(EXERCISE INSTRUCTIONS):
Word for word, please restate the lines from the beginning of the data through the line in which "match head_length 0" appears.

(Stored items)
----

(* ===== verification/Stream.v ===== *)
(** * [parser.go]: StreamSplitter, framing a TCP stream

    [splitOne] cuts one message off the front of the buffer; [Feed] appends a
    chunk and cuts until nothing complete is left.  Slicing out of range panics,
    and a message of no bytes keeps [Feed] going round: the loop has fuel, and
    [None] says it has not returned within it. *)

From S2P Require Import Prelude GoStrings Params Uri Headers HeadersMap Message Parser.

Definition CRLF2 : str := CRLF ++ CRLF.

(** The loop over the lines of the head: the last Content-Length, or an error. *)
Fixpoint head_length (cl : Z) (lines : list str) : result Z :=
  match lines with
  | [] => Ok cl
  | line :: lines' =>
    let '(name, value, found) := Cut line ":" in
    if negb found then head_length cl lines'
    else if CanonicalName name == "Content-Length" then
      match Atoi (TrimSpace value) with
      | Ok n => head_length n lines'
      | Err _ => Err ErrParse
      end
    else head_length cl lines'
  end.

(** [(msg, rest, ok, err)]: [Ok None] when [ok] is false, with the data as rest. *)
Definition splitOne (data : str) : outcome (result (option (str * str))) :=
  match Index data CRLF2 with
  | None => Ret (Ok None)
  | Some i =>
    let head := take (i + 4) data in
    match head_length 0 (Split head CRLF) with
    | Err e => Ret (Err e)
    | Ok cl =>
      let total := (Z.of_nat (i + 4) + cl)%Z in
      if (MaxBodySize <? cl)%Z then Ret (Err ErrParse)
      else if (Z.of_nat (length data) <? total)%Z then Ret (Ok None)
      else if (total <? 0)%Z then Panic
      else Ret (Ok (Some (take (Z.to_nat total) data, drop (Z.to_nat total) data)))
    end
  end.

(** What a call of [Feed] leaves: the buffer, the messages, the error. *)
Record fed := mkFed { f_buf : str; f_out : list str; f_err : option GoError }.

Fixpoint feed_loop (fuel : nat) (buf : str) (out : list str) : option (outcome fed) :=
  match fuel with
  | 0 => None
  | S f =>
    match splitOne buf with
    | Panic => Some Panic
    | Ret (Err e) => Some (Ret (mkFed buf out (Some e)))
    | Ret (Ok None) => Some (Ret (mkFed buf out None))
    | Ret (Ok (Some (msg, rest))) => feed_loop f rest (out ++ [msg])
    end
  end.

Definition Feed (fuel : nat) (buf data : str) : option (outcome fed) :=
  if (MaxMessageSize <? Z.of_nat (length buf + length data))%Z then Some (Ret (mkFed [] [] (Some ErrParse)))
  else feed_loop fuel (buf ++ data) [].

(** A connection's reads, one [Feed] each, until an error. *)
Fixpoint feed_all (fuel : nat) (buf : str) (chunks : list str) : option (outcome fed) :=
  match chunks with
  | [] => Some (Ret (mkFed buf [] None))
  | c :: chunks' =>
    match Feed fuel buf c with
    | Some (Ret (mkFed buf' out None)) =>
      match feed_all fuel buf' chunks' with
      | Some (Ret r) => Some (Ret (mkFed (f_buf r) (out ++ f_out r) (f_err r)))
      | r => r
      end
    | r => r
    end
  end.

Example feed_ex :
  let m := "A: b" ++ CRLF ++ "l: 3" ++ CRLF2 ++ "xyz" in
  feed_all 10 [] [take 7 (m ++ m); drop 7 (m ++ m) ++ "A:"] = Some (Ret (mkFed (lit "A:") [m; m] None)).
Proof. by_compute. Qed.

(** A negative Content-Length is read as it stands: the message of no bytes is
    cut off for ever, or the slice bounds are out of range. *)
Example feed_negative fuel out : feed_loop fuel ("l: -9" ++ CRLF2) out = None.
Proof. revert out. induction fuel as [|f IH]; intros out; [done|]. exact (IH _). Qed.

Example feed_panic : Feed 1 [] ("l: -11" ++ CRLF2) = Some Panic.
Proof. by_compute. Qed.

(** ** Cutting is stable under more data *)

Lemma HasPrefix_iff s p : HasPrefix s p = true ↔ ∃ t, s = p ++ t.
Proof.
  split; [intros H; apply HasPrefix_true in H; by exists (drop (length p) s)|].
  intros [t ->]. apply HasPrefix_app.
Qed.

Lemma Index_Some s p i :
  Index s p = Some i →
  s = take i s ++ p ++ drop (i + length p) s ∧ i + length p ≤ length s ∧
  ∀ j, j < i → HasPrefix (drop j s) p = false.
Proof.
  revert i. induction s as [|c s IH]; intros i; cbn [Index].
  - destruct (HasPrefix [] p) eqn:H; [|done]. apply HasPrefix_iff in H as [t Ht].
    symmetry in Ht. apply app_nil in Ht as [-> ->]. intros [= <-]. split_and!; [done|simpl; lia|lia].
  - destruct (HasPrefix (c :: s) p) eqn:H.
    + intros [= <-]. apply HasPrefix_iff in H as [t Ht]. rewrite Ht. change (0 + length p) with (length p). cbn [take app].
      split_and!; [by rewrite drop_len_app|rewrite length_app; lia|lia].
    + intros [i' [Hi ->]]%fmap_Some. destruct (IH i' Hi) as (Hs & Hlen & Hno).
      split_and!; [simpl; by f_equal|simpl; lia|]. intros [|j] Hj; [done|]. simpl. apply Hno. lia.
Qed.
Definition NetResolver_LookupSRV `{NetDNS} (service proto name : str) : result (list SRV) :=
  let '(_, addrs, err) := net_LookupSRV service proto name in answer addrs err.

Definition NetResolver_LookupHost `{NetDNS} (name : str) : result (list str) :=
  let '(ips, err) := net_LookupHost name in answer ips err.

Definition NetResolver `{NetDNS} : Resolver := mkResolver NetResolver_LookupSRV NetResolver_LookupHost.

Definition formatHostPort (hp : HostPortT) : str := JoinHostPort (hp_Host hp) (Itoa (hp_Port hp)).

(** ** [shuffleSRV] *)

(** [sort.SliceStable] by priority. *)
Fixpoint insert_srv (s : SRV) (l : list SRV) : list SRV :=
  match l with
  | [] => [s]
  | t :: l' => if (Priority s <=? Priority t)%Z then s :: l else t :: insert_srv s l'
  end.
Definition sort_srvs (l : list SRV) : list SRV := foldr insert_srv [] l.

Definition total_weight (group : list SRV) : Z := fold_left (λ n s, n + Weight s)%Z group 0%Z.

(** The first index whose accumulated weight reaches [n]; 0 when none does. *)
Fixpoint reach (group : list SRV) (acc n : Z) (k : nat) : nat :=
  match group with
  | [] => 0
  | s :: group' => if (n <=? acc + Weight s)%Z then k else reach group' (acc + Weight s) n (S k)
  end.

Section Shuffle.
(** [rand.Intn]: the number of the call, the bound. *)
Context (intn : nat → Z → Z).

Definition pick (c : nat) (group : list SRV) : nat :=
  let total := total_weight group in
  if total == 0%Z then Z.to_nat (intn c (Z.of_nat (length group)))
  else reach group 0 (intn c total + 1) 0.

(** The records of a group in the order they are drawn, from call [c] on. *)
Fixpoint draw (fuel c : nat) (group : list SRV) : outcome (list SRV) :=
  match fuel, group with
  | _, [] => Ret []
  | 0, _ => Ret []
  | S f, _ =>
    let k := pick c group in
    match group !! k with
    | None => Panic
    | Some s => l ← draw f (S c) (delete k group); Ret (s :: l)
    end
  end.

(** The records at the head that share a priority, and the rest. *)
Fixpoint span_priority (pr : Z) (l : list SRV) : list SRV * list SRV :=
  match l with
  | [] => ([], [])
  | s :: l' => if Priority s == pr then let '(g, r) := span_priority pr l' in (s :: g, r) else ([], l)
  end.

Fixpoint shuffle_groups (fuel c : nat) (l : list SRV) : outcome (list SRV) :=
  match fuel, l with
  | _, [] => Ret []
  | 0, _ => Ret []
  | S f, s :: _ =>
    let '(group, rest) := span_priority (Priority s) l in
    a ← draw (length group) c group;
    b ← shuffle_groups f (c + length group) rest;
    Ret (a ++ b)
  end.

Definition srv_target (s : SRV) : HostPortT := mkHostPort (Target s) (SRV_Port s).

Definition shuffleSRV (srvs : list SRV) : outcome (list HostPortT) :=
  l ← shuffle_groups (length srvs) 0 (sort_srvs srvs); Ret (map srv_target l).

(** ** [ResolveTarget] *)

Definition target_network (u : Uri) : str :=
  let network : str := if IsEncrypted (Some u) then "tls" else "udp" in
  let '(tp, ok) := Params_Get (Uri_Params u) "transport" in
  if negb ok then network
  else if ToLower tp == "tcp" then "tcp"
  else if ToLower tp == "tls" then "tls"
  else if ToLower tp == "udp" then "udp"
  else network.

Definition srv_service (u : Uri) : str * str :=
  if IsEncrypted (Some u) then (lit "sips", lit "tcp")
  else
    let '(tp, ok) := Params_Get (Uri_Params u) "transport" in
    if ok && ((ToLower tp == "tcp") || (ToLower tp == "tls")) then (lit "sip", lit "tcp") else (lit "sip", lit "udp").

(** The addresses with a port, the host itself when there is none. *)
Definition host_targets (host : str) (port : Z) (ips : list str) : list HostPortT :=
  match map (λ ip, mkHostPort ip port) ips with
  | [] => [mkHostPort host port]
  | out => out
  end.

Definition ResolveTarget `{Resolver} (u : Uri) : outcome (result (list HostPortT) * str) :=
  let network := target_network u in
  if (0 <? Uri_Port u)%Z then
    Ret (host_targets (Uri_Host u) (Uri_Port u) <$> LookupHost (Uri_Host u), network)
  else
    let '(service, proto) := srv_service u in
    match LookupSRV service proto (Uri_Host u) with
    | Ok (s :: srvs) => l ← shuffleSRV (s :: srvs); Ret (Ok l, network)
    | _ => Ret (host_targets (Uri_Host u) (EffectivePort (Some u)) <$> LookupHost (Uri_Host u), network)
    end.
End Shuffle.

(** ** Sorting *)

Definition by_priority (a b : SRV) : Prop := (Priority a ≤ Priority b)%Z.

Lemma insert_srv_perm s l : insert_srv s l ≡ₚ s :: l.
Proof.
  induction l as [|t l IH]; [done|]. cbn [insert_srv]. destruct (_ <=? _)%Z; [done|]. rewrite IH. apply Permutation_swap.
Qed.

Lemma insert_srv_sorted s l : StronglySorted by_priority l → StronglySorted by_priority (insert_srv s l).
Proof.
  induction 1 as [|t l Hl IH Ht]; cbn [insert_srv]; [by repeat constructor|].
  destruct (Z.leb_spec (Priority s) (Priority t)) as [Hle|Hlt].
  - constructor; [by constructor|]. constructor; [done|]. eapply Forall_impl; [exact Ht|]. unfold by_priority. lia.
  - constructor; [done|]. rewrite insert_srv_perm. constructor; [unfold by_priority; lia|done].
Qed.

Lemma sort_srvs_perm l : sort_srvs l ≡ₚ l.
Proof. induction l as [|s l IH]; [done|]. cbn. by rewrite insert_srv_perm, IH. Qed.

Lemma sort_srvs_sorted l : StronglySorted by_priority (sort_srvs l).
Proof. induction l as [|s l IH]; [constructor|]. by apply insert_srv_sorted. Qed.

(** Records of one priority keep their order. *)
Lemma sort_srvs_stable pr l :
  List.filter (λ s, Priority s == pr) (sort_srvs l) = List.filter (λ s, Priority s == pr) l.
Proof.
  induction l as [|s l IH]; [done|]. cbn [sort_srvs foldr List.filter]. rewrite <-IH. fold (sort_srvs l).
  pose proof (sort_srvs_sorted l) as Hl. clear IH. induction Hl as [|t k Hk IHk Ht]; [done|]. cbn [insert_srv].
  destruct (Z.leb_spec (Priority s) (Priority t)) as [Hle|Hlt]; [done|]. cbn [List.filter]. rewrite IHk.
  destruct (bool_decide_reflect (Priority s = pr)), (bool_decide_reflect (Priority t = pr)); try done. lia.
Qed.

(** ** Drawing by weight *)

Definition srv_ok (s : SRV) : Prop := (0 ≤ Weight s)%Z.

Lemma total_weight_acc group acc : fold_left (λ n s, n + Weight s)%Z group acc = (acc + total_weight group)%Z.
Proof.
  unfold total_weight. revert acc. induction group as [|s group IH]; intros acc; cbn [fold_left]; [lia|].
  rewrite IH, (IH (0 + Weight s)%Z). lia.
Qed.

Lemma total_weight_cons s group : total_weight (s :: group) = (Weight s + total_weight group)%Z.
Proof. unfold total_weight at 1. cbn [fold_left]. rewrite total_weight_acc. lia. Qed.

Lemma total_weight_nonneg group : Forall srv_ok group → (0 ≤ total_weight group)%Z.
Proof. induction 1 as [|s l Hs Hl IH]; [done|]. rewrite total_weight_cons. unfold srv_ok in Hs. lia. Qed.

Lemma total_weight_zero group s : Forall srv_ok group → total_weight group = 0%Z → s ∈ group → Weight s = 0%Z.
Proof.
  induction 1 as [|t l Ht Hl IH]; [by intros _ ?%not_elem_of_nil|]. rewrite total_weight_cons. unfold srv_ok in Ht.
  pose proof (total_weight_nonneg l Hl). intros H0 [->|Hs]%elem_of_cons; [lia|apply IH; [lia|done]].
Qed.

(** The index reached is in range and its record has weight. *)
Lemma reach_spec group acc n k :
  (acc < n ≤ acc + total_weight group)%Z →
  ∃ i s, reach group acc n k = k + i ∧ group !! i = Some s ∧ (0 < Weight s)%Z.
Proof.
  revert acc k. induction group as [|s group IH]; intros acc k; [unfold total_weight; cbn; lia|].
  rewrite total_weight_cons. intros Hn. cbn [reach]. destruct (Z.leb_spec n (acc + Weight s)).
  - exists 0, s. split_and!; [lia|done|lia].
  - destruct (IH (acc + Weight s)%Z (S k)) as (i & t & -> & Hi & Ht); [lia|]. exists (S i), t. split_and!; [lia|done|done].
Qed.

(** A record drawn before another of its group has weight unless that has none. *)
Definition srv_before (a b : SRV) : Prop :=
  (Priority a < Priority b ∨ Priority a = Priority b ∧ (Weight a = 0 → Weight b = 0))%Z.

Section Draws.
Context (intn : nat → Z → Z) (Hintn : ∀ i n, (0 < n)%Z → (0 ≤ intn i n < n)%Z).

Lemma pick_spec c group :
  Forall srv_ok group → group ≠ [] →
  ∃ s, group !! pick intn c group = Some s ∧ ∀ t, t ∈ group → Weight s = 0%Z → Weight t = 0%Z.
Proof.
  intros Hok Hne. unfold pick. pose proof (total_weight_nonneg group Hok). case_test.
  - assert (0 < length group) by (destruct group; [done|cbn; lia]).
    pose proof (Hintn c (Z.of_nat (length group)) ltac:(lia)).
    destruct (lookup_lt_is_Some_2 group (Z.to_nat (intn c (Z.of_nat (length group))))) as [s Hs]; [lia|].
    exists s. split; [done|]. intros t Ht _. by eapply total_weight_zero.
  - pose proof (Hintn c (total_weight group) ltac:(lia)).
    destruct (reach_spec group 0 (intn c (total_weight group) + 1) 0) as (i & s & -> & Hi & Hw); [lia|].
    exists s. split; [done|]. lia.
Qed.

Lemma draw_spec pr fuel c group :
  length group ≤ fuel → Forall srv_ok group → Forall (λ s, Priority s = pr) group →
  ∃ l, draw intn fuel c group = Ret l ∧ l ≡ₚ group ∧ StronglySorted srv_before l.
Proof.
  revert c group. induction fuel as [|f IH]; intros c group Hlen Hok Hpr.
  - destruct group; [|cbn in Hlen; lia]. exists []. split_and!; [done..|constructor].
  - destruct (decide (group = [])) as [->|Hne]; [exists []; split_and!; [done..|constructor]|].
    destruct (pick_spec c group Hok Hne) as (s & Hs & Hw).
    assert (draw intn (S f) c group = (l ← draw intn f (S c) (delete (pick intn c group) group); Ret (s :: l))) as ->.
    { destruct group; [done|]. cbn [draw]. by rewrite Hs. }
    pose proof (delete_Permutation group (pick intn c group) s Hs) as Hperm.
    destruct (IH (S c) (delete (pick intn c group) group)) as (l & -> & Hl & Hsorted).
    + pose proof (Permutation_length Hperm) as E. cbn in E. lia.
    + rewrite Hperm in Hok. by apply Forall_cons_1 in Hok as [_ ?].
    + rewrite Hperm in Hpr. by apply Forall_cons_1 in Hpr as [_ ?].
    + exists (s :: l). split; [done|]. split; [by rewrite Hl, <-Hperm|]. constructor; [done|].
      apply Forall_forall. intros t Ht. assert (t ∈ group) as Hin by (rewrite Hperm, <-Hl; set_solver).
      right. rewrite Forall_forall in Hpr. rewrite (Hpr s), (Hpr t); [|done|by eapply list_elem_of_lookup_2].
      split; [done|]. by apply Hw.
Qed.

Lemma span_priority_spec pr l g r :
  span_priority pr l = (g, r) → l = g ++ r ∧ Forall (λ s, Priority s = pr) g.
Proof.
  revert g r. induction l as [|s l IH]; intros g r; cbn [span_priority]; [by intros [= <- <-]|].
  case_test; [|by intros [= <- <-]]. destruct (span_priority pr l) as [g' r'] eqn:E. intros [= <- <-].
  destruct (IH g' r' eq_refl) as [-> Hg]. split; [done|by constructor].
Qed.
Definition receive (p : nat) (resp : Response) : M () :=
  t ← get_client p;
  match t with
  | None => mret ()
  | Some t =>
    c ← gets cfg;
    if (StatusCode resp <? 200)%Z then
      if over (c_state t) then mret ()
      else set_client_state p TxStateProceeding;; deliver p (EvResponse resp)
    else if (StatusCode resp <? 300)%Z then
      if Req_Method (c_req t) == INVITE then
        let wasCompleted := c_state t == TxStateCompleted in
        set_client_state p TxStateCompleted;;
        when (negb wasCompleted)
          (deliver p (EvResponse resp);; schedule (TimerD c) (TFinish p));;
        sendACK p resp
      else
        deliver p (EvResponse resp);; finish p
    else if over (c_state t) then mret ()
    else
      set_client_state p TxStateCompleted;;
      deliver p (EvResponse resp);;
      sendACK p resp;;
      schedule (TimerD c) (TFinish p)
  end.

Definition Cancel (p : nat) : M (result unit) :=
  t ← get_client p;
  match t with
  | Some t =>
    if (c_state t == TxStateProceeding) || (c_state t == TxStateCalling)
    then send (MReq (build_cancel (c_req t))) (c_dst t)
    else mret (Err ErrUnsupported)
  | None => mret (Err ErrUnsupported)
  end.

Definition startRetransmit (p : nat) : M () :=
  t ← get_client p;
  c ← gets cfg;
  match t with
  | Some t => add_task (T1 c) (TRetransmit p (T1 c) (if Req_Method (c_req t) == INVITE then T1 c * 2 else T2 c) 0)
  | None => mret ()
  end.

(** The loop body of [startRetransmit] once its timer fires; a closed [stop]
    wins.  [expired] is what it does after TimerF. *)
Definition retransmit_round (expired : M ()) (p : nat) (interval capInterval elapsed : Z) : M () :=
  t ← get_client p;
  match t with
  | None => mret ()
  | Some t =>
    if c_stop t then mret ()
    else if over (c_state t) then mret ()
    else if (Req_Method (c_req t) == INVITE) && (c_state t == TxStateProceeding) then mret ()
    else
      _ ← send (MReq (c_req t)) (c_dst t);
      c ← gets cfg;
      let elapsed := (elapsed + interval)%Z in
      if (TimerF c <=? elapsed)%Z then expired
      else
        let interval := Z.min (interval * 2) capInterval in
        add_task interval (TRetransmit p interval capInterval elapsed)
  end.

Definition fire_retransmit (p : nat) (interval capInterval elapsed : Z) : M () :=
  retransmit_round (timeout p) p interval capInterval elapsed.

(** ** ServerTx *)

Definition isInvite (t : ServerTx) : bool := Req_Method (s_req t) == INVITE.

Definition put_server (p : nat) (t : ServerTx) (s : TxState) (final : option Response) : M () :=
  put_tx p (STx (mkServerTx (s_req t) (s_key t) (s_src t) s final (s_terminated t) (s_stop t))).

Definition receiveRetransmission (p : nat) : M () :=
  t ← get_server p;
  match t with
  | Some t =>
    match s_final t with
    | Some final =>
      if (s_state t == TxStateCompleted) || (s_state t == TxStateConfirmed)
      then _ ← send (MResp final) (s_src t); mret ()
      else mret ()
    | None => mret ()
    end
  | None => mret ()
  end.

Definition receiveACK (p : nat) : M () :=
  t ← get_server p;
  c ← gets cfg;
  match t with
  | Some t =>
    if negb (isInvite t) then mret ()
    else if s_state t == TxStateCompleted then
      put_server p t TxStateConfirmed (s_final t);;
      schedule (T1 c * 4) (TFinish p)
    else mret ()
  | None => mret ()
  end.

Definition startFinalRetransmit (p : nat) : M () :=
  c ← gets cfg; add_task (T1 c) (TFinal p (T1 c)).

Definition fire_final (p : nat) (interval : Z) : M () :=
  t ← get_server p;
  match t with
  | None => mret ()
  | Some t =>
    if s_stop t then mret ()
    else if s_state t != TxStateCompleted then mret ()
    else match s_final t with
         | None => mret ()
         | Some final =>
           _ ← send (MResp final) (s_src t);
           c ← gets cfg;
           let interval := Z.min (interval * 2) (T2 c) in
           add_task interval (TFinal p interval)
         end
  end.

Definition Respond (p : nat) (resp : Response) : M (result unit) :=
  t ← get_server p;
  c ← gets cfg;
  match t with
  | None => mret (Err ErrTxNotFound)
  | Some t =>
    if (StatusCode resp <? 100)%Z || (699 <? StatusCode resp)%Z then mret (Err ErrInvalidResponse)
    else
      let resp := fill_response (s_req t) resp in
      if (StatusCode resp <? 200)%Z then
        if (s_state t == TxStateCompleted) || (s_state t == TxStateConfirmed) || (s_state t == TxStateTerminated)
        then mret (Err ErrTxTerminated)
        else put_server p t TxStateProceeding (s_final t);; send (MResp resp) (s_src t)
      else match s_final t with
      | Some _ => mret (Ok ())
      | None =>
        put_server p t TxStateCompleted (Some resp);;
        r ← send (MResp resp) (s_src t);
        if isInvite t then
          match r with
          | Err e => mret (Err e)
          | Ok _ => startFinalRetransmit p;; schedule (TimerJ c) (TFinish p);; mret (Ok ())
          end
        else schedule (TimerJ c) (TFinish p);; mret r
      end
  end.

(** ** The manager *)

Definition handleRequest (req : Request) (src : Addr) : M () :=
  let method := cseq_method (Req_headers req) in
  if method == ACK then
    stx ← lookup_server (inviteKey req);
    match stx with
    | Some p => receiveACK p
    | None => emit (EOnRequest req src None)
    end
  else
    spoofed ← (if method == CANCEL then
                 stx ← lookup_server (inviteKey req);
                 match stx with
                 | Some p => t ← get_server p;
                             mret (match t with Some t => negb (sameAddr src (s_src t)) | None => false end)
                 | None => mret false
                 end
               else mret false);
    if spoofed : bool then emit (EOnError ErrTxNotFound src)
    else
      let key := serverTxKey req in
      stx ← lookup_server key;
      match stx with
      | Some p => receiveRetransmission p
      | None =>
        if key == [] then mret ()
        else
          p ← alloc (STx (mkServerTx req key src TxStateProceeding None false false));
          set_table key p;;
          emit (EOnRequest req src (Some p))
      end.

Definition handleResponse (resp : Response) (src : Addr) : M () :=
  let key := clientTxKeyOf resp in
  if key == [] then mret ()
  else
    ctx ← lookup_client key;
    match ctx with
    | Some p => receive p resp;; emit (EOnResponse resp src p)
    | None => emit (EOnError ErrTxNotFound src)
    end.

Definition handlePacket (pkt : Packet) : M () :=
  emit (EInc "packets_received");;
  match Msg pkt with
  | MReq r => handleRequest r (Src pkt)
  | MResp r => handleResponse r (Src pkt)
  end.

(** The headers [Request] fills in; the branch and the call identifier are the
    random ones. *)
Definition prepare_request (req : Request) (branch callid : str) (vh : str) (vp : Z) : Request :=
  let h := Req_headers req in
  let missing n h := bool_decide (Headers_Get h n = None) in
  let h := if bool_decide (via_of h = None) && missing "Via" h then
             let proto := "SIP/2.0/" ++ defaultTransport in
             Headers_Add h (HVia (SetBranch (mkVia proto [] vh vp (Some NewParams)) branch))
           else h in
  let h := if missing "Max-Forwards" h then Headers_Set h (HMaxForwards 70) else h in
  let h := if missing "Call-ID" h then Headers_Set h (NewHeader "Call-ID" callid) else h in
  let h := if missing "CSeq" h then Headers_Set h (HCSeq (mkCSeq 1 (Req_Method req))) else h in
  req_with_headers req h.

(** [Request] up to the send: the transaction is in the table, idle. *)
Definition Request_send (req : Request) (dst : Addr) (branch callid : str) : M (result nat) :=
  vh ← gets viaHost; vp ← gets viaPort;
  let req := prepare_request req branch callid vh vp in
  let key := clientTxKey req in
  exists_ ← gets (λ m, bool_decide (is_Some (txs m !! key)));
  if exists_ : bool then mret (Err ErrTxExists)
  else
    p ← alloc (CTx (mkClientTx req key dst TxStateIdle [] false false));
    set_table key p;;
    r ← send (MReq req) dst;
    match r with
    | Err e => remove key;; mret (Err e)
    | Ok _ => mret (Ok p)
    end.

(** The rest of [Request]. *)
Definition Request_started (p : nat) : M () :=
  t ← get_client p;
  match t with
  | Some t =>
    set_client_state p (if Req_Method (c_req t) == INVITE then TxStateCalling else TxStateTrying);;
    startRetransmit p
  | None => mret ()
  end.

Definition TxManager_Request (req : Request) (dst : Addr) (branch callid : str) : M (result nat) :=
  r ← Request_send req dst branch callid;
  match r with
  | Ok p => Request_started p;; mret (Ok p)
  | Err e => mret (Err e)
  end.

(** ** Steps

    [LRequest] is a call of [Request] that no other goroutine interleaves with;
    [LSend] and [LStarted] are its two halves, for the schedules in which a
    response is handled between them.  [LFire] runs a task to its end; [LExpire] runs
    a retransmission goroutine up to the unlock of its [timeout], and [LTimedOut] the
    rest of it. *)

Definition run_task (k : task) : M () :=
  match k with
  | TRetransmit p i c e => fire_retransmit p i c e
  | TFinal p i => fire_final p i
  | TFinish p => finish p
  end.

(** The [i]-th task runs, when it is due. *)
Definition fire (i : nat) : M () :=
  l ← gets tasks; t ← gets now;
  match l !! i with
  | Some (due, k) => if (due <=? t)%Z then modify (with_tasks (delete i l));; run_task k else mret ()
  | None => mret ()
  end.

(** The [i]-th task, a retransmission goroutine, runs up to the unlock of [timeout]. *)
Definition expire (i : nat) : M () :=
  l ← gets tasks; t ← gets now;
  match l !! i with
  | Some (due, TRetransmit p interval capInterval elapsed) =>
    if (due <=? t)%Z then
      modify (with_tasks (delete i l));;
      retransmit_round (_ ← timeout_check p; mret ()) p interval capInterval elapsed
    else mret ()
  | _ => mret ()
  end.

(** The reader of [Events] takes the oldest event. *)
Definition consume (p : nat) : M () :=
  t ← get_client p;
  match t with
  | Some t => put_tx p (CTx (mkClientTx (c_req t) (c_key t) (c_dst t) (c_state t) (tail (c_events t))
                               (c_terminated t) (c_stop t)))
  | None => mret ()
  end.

----

(ANSWER TO THE PROBLEM):
(* ===== verification/Stream.v ===== *)
(** * [parser.go]: StreamSplitter, framing a TCP stream

    [splitOne] cuts one message off the front of the buffer; [Feed] appends a
    chunk and cuts until nothing complete is left.  Slicing out of range panics,
    and a message of no bytes keeps [Feed] going round: the loop has fuel, and
    [None] says it has not returned within it. *)

From S2P Require Import Prelude GoStrings Params Uri Headers HeadersMap Message Parser.

Definition CRLF2 : str := CRLF ++ CRLF.

(** The loop over the lines of the head: the last Content-Length, or an error. *)
Fixpoint head_length (cl : Z) (lines : list str) : result Z :=
  match lines with
  | [] => Ok cl
  | line :: lines' =>
    let '(name, value, found) := Cut line ":" in
    if negb found then head_length cl lines'
    else if CanonicalName name == "Content-Length" then
      match Atoi (TrimSpace value) with
      | Ok n => head_length n lines'
      | Err _ => Err ErrParse
      end
    else head_length cl lines'
  end.

(** [(msg, rest, ok, err)]: [Ok None] when [ok] is false, with the data as rest. *)
Definition splitOne (data : str) : outcome (result (option (str * str))) :=
  match Index data CRLF2 with
  | None => Ret (Ok None)
  | Some i =>
    let head := take (i + 4) data in
    match head_length 0 (Split head CRLF) with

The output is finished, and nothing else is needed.